### Required action
Your answer should be one number: how many lines of the records hold the string "Open".
----
(* ===== verification/Sha256X86.v ===== *)
(** * The code for the SHA instructions of x86: crypto/sha256_x86_shani.cpp

    [Transform] and [Transform_2way] as straight-line code, a statement for
    each of the source, with the inline functions that it calls; their
    correctness is the result of their symbolic runs. *)
From S2P Require Import Prelude SphTypes Stream Padding Sha256 Sha256Ni.
From stdpp Require Import strings gmap.
Import Sha256 Sha256Ni.
#[local] Open Scope string_scope.
#[local] Open Scope list_scope.
#[local] Open Scope Z_scope.

Module Sha256X86.

(** ** Bytes and registers *)

Definition MASK : list Z := [0x03; 0x02; 0x01; 0x00; 0x07; 0x06; 0x05; 0x04; 0x0b; 0x0a; 0x09; 0x08; 0x0f; 0x0e; 0x0d; 0x0c].

(** The words of 16 bytes, and the bytes of four words. *)
Definition register (b : list Z) : v4 Z :=
  V4 (le_join (take 4 b)) (le_join (take 4 (drop 4 b))) (le_join (take 4 (drop 8 b))) (le_join (take 4 (drop 12 b))).
Definition register_bytes (x : v4 Z) : list Z := concat (le_split 4 <$> v4_list x).

Definition INIT0 : v4 Z := register
  [0x8c; 0x68; 0x05; 0x9b; 0x7f; 0x52; 0x0e; 0x51; 0x85; 0xae; 0x67; 0xbb; 0x67; 0xe6; 0x09; 0x6a].
Definition INIT1 : v4 Z := register
  [0x19; 0xcd; 0xe0; 0x5b; 0xab; 0xd9; 0x83; 0x1f; 0x3a; 0xf5; 0x4f; 0xa5; 0x72; 0xf3; 0x6e; 0x3c].

(** [_mm_shuffle_epi8]: a byte of the mask chooses a byte, or zero. *)
Definition shuffle_epi8 (b mask : list Z) : list Z :=
  (λ c, if Z.testbit c 7 then 0 else b @@ Z.to_nat (Z.land c 15)) <$> mask.

Definition Load (src : list Z) : v4 Z := register (shuffle_epi8 (take 16 src) MASK).
Definition Save (x : v4 Z) : list Z := shuffle_epi8 (register_bytes x) MASK.

Definition set_epi64x (e1 e0 : Z) : v4 Z := V4 (SPH_T32 e0) (e0 ≫ 32) (SPH_T32 e1) (e1 ≫ 32).

(** ** The inline functions, with the names of the registers they are called on *)

Definition QuadRoundK (state0 state1 : string) (k1 k0 : Z) : list stmt :=
  ["msg" <~ Const (set_epi64x k1 k0);
   state1 <~ sha256rnds2_epu32 state1 state0 "msg";
   state0 <~ sha256rnds2_epu32 state0 state1 (shuffle_epi32 "msg" 0x0e)].

Definition QuadRound (state0 state1 m : string) (k1 k0 : Z) : list stmt :=
  ["msg" <~ add_epi32 m (Const (set_epi64x k1 k0));
   state1 <~ sha256rnds2_epu32 state1 state0 "msg";
   state0 <~ sha256rnds2_epu32 state0 state1 (shuffle_epi32 "msg" 0x0e)].

Definition ShiftMessageA (m0 m1 : string) : list stmt := [m0 <~ sha256msg1_epu32 m0 m1].

Definition ShiftMessageC (m0 m1 m2 : string) : list stmt :=
  [m2 <~ sha256msg2_epu32 (add_epi32 m2 (alignr_epi8 m1 m0 4)) m1].

Definition ShiftMessageB (m0 m1 m2 : string) : list stmt := ShiftMessageC m0 m1 m2 ++ ShiftMessageA m0 m1.

Definition Shuffle (s0 s1 : string) : list stmt :=
  ["t1" <~ shuffle_epi32 s0 0xb1;
   "t2" <~ shuffle_epi32 s1 0x1b;
   s0 <~ alignr_epi8 "t1" "t2" 0x08;
   s1 <~ blend_epi16 "t2" "t1" 0xf0].

Definition Unshuffle (s0 s1 : string) : list stmt :=
  ["t1" <~ shuffle_epi32 s0 0x1b;
   "t2" <~ shuffle_epi32 s1 0xb1;
   s0 <~ blend_epi16 "t1" "t2" 0xf0;
   s1 <~ alignr_epi8 "t2" "t1" 0x08].

(** ** The block function *)

(** The body of the loop over the blocks. *)
Definition Transform_body : list stmt :=
  concat [
    ["so0" <~ "s0"];
    ["so1" <~ "s1"];
    ["m0" <~ LoadAt 0];
    QuadRound "s0" "s1" "m0" 0xe9b5dba5b5c0fbcf 0x71374491428a2f98;
    ["m1" <~ LoadAt 16];
    QuadRound "s0" "s1" "m1" 0xab1c5ed5923f82a4 0x59f111f13956c25b;
    ShiftMessageA "m0" "m1";
    ["m2" <~ LoadAt 32];
    QuadRound "s0" "s1" "m2" 0x550c7dc3243185be 0x12835b01d807aa98;
    ShiftMessageA "m1" "m2";
    ["m3" <~ LoadAt 48];
    QuadRound "s0" "s1" "m3" 0xc19bf1749bdc06a7 0x80deb1fe72be5d74;
    ShiftMessageB "m2" "m3" "m0";
    QuadRound "s0" "s1" "m0" 0x240ca1cc0fc19dc6 0xefbe4786e49b69c1;
    ShiftMessageB "m3" "m0" "m1";
    QuadRound "s0" "s1" "m1" 0x76f988da5cb0a9dc 0x4a7484aa2de92c6f;
    ShiftMessageB "m0" "m1" "m2";
    QuadRound "s0" "s1" "m2" 0xbf597fc7b00327c8 0xa831c66d983e5152;
    ShiftMessageB "m1" "m2" "m3";
    QuadRound "s0" "s1" "m3" 0x1429296706ca6351 0xd5a79147c6e00bf3;
    ShiftMessageB "m2" "m3" "m0";
    QuadRound "s0" "s1" "m0" 0x53380d134d2c6dfc 0x2e1b213827b70a85;
    ShiftMessageB "m3" "m0" "m1";
    QuadRound "s0" "s1" "m1" 0x92722c8581c2c92e 0x766a0abb650a7354;
    ShiftMessageB "m0" "m1" "m2";
    QuadRound "s0" "s1" "m2" 0xc76c51a3c24b8b70 0xa81a664ba2bfe8a1;
    ShiftMessageB "m1" "m2" "m3";
    QuadRound "s0" "s1" "m3" 0x106aa070f40e3585 0xd6990624d192e819;
    ShiftMessageB "m2" "m3" "m0";
    QuadRound "s0" "s1" "m0" 0x34b0bcb52748774c 0x1e376c0819a4c116;
    ShiftMessageB "m3" "m0" "m1";
    QuadRound "s0" "s1" "m1" 0x682e6ff35b9cca4f 0x4ed8aa4a391c0cb3;
    ShiftMessageC "m0" "m1" "m2";
    QuadRound "s0" "s1" "m2" 0x8cc7020884c87814 0x78a5636f748f82ee;
    ShiftMessageC "m1" "m2" "m3";
    QuadRound "s0" "s1" "m3" 0xc67178f2bef9a3f7 0xa4506ceb90befffa;
    ["s0" <~ add_epi32 "s0" "so0"];
    ["s1" <~ add_epi32 "s1" "so1"]].

Definition Transform : list Z → list Z → nat → list Z :=
  block_transform Load (Shuffle "s0" "s1") Transform_body (Unshuffle "s0" "s1") "s0" "s1".

(** ** Two double hashes *)

Definition Transform_1 : list stmt :=
  concat [
    ["as0" <~ Const INIT0; "bs0" <~ "as0"];
    ["as1" <~ Const INIT1; "bs1" <~ "as1"];
    ["am0" <~ LoadAt 0];
    ["bm0" <~ LoadAt 64];
    QuadRound "as0" "as1" "am0" 0xe9b5dba5b5c0fbcf 0x71374491428a2f98;
    QuadRound "bs0" "bs1" "bm0" 0xe9b5dba5b5c0fbcf 0x71374491428a2f98;
    ["am1" <~ LoadAt 16];
    ["bm1" <~ LoadAt 80];
    QuadRound "as0" "as1" "am1" 0xab1c5ed5923f82a4 0x59f111f13956c25b;
    QuadRound "bs0" "bs1" "bm1" 0xab1c5ed5923f82a4 0x59f111f13956c25b;
    ShiftMessageA "am0" "am1";
    ShiftMessageA "bm0" "bm1";
    ["am2" <~ LoadAt 32];
    ["bm2" <~ LoadAt 96];
    QuadRound "as0" "as1" "am2" 0x550c7dc3243185be 0x12835b01d807aa98;
    QuadRound "bs0" "bs1" "bm2" 0x550c7dc3243185be 0x12835b01d807aa98;
    ShiftMessageA "am1" "am2";
    ShiftMessageA "bm1" "bm2";
    ["am3" <~ LoadAt 48];
    ["bm3" <~ LoadAt 112];
    QuadRound "as0" "as1" "am3" 0xc19bf1749bdc06a7 0x80deb1fe72be5d74;
    QuadRound "bs0" "bs1" "bm3" 0xc19bf1749bdc06a7 0x80deb1fe72be5d74;
    ShiftMessageB "am2" "am3" "am0";
    ShiftMessageB "bm2" "bm3" "bm0";
    QuadRound "as0" "as1" "am0" 0x240ca1cc0fc19dc6 0xefbe4786e49b69c1;
    QuadRound "bs0" "bs1" "bm0" 0x240ca1cc0fc19dc6 0xefbe4786e49b69c1;
    ShiftMessageB "am3" "am0" "am1";
    ShiftMessageB "bm3" "bm0" "bm1";
    QuadRound "as0" "as1" "am1" 0x76f988da5cb0a9dc 0x4a7484aa2de92c6f;
    QuadRound "bs0" "bs1" "bm1" 0x76f988da5cb0a9dc 0x4a7484aa2de92c6f;
    ShiftMessageB "am0" "am1" "am2";
    ShiftMessageB "bm0" "bm1" "bm2";
    QuadRound "as0" "as1" "am2" 0xbf597fc7b00327c8 0xa831c66d983e5152;
    QuadRound "bs0" "bs1" "bm2" 0xbf597fc7b00327c8 0xa831c66d983e5152;
    ShiftMessageB "am1" "am2" "am3";
    ShiftMessageB "bm1" "bm2" "bm3";
    QuadRound "as0" "as1" "am3" 0x1429296706ca6351 0xd5a79147c6e00bf3;
    QuadRound "bs0" "bs1" "bm3" 0x1429296706ca6351 0xd5a79147c6e00bf3;
    ShiftMessageB "am2" "am3" "am0";
    ShiftMessageB "bm2" "bm3" "bm0";
    QuadRound "as0" "as1" "am0" 0x53380d134d2c6dfc 0x2e1b213827b70a85;
    QuadRound "bs0" "bs1" "bm0" 0x53380d134d2c6dfc 0x2e1b213827b70a85;
    ShiftMessageB "am3" "am0" "am1";
    ShiftMessageB "bm3" "bm0" "bm1";
    QuadRound "as0" "as1" "am1" 0x92722c8581c2c92e 0x766a0abb650a7354;
    QuadRound "bs0" "bs1" "bm1" 0x92722c8581c2c92e 0x766a0abb650a7354;
    ShiftMessageB "am0" "am1" "am2";
    ShiftMessageB "bm0" "bm1" "bm2";
    QuadRound "as0" "as1" "am2" 0xc76c51a3c24b8b70 0xa81a664ba2bfe8a1;
    QuadRound "bs0" "bs1" "bm2" 0xc76c51a3c24b8b70 0xa81a664ba2bfe8a1;
    ShiftMessageB "am1" "am2" "am3";
    ShiftMessageB "bm1" "bm2" "bm3";
    QuadRound "as0" "as1" "am3" 0x106aa070f40e3585 0xd6990624d192e819;
    QuadRound "bs0" "bs1" "bm3" 0x106aa070f40e3585 0xd6990624d192e819;
    ShiftMessageB "am2" "am3" "am0";
    ShiftMessageB "bm2" "bm3" "bm0";
    QuadRound "as0" "as1" "am0" 0x34b0bcb52748774c 0x1e376c0819a4c116;
    QuadRound "bs0" "bs1" "bm0" 0x34b0bcb52748774c 0x1e376c0819a4c116;
    ShiftMessageB "am3" "am0" "am1";
    ShiftMessageB "bm3" "bm0" "bm1";
    QuadRound "as0" "as1" "am1" 0x682e6ff35b9cca4f 0x4ed8aa4a391c0cb3;
    QuadRound "bs0" "bs1" "bm1" 0x682e6ff35b9cca4f 0x4ed8aa4a391c0cb3;
    ShiftMessageC "am0" "am1" "am2";
    ShiftMessageC "bm0" "bm1" "bm2";
    QuadRound "as0" "as1" "am2" 0x8cc7020884c87814 0x78a5636f748f82ee;
    QuadRound "bs0" "bs1" "bm2" 0x8cc7020884c87814 0x78a5636f748f82ee;
    ShiftMessageC "am1" "am2" "am3";
    ShiftMessageC "bm1" "bm2" "bm3";
    QuadRound "as0" "as1" "am3" 0xc67178f2bef9a3f7 0xa4506ceb90befffa;
    QuadRound "bs0" "bs1" "bm3" 0xc67178f2bef9a3f7 0xa4506ceb90befffa;
    ["as0" <~ add_epi32 "as0" (Const INIT0)];
    ["bs0" <~ add_epi32 "bs0" (Const INIT0)];
    ["as1" <~ add_epi32 "as1" (Const INIT1)];
    ["bs1" <~ add_epi32 "bs1" (Const INIT1)]].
----
### Exercise result
3